(Saved data entries)
(** C6: on a collection produced by the traversal, the sweep in an order
    of descending string length and the sweep in an order of descending
    separator count both run to the end and leave the same collection. *)
Theorem length_order_same_totals cfg fs targetPaths paths_len paths_depth :
  valid_tree fs = true -> cwd_rooted cfg ->
  aggregate_order (scan_roots cfg fs targetPaths).1.1 paths_len ->
  depth_order (scan_roots cfg fs targetPaths).1.1 paths_depth ->
  is_Some (aggregateStats_with paths_len (scan_roots cfg fs targetPaths).1.1) /\
  aggregateStats_with paths_len (scan_roots cfg fs targetPaths).1.1
  = aggregateStats_with paths_depth (scan_roots cfg fs targetPaths).1.1.
Proof.
  intros Hfs Hcwd Hlen Hdepth.
  pose proof (scan_roots_wf cfg fs targetPaths Hfs Hcwd) as Hwf.
  destruct (aggregate_order_result _ _ Hwf Hlen) as (m1 & Hb1 & H1).
  destruct (depth_order_result _ _ Hwf Hdepth) as (m2 & Hb2 & H2).
  unfold aggregateStats_with. rewrite Hb1, Hb2. split; [done|].
  f_equal. apply map_eq. intros d. specialize (H1 d). specialize (H2 d).
  destruct (m1 !! d), (m2 !! d), ((scan_roots cfg fs targetPaths).1.1 !! d);
    try done. by subst.
Qed.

## Task requirements
There is a run of lines above from the one with "is_Some (aggregateStats_with paths_len" to the one with "unfold aggregateStats_with. rewrite"; print exactly that run, both ends included, and nothing else.

## Written response
  is_Some (aggregateStats_with paths_len (scan_roots cfg fs targetPaths).1.1) /\
  aggregateStats_with paths_len (scan_roots cfg fs targetPaths).1.1
  = aggregateStats_with paths_depth (scan_roots cfg fs targetPaths).1.1.
Proof.
  intros Hfs Hcwd Hlen Hdepth.
  pose proof (scan_roots_wf cfg fs targetPaths Hfs Hcwd) as Hwf.
  destruct (aggregate_order_result _ _ Hwf Hlen) as (m1 & Hb1 & H1).
  destruct (depth_order_result _ _ Hwf Hdepth) as (m2 & Hb2 & H2).
  unfold aggregateStats_with. rewrite Hb1, Hb2. split; [done|].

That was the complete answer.